Even though I had begun this new sober path, it was still a difficult journey. I went to a sober living facility in Toronto and felt such a difference between that stay and others I had had before. The house I lived in was on the other side of the river from where I used to hang out and do drugs, so I was able to look across the river at my “disease”, but luckily, I was not in it anymore.

One day, two men from the Ignatian Spirituality Project, Kevin and Michael, came to visit and invited me on an overnight retreat. The retreat was unlike anything I had ever experienced. I had never felt such fellowship. I began working with Michael and Kevin and became an ISP facilitator in Toronto. I was still struggling with staying sober, but they cared for me and kept inviting me back. At one point, I had no place to live, so Kevin invited me to live with him at his residence with other priests. As I accepted his invitation, I realized that I had gone from living with the worst of the worst to living in a “House of Holy”. The people I began spending my time with were the total opposite of those I had lived with before.

Eventually, Kevin moved from Toronto to run a spiritual retreat center in Montreal and he invited me to join him. I became the chef at the retreat center, and I have started a yard maintenance business. I am working with ISP and helping to launch the program in Montreal. Now, I feel like I am living in paradise. I smile every day; I am happy; I participate in a 12-step program and I am helping develop a sober house in Montreal. My son is a big part of my life too. He is one of the first people who brought love and hope into my life and now we have a close bond that I am grateful for.

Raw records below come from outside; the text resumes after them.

(* ===== verification/FlsIndex.v ===== *)
(** * Upserts and deletes keep the graph ([vector.rs], lines 614-760 and 957-1027)

    What a whole collection must be, that the checks of [validate_graph] and
    [validate_graph_full] decide it, and that [vc_upsert] and [vc_delete_id]
    succeed on such a collection, keep it one, and store what they were given. *)

From Stdlib Require Import SpecFloat.
From S2P Require Import Prelude RustStr Ledger FlsBytes FlsFloat FlsModel FlsVector FlsGraph.

(** ** A checked vector decodes *)

Lemma all_chunks4_spec p l : all_chunks4 p l = true → ∀ v, v ∈ chunks4 l → p v = true.
Proof.
  revert l. fix IH 1. intros [|a [|b [|e [|d l]]]]; cbn; [by intros _ v ?%not_elem_of_nil..|].
  intros [H1 H2]%andb_true_iff v [->|Hv]%elem_of_cons; [done|]. by apply (IH l).
Qed.

Lemma all_chunks2_spec p l : all_chunks2 p l = true → ∀ v, v ∈ chunks2 l → p v = true.
Proof.
  revert l. fix IH 1. intros [|a [|b l]]; cbn; [by intros _ v ?%not_elem_of_nil..|].
  intros [H1 H2]%andb_true_iff v [->|Hv]%elem_of_cons; [done|]. by apply (IH l).
Qed.

Lemma chunks2_lt l : ∀ v, v ∈ chunks2 l → (v < 65536)%N.
Proof.
  revert l. fix IH 1. intros [|a [|b l]]; cbn; [by intros v ?%not_elem_of_nil..|]. intros v [->|Hv]%elem_of_cons; [|by apply (IH l)].
  pose proof (le_value_lt [a; b]) as Hl. cbn in Hl |- *. lia.
Qed.

Lemma dequantize_ok storage dim b : check_stored storage dim b = Ok tt → ∃ v, dequantize storage b = Ok v.
Proof.
  unfold check_stored. destruct (stored_len dim storage) as [n|] eqn:En; cbn [result_bind]; [|done].
  destruct (N.eqb_spec (len b) n) as [Hlen|]; cbn [negb]; [|done].
  assert (len b = dim * bytes_per_value storage)%N as Hb.
  { rewrite Hlen. unfold stored_len in En. destruct (dim =? 0)%N; [done|]. unfold checked_mul in En.
    destruct (N.leb_spec (dim * bytes_per_value storage) u32_max); cbn in En; [|done]. destruct (_ <? _)%N; [done|].
    by injection En. }
  destruct storage; cbn [bytes_per_value dequantize] in *.
  - destruct (all_chunks4 f32_finite b) eqn:Ef; [intros _|done].
    assert (length b mod 4 = 0) as ->. { replace (length b) with (N.to_nat dim * 4) by (unfold len in Hb; cbn in Hb; lia). by apply Nat.Div0.mod_mul. }
    cbn. exists (map (fun v => v) (chunks4 b)). apply map_result_ok. intros v Hv. unfold finite_component.
    by rewrite (all_chunks4_spec _ _ Ef v Hv).
  - destruct (all_chunks2 f16_finite b) eqn:Ef; [intros _|done].
    assert (length b mod 2 = 0) as ->. { replace (length b) with (N.to_nat dim * 2) by (unfold len in Hb; cbn in Hb; lia). by apply Nat.Div0.mod_mul. }
    cbn [Nat.eqb negb]. exists (map (fun v => v) (map f16_to_f32 (chunks2 b))). apply map_result_ok.
    intros v (h&->&Hh)%list_elem_of_fmap. unfold finite_component.
    destruct (f16_exact h) as [-> _]; [by eapply chunks2_lt|by eapply all_chunks2_spec|done].
  - by eexists.
Qed.

(** ** The canonical entry *)

Section Entry.
Context `{Json}.
Implicit Types (vs : gmap string VectorRecord).

Lemma entry_le_spec (a b : string * VectorRecord) : entry_le a b = true ↔
  (vr_level a.2 < vr_level b.2)%N ∨ vr_level a.2 = vr_level b.2 ∧ str_leb b.1 a.1 = true.
Proof.
  unfold entry_le. destruct (N.ltb_spec (vr_level a.2) (vr_level b.2)), (N.eqb_spec (vr_level a.2) (vr_level b.2)); cbn; naive_solver lia.
Qed.

Lemma entry_le_total a b : entry_le a b = true ∨ entry_le b a = true.
Proof.
  rewrite !entry_le_spec. destruct (N.lt_trichotomy (vr_level a.2) (vr_level b.2)) as [?|[?|?]]; [by left; left| |by right; left].
  destruct (str_leb_total a.1 b.1); [right|left]; by right.
Qed.

Lemma entry_le_trans a b c : entry_le a b = true → entry_le b c = true → entry_le a c = true.
Proof.
  rewrite !entry_le_spec. pose proof (str_leb_trans c.1 b.1 a.1). intros [?|[? ?]] [?|[? ?]]; [left; lia..|].
  right. split; [lia|auto].
Qed.

Lemma entry_le_antisym a b : entry_le a b = true → entry_le b a = true → a.1 = b.1.
Proof.
  rewrite !entry_le_spec. intros [?|[? ?]] [?|[? ?]]; [exfalso; lia..|]. by apply str_leb_antisym.
Qed.

Definition is_entry vs e : Prop := ∃ r, vs !! e = Some r ∧ ∀ e' r', vs !! e' = Some r' → entry_le (e', r') (e, r) = true.

Definition max_entry (best : option (string * VectorRecord)) x : option (string * VectorRecord) :=
  match best with None => Some x | Some y => if entry_le y x then Some x else Some y end.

My hope for the future is bright and I know it’s true that God has a greater purpose for me. The ironic thing is that this one time drug-addicted gang member, who only speaks English, is now living in paradise with religious people in a French-Canadian province. Even though I never could have imagined this life, I feel like I am exactly where I am supposed to be. God has shown me that I have a profound purpose here on earth and I won’t disappoint him or myself.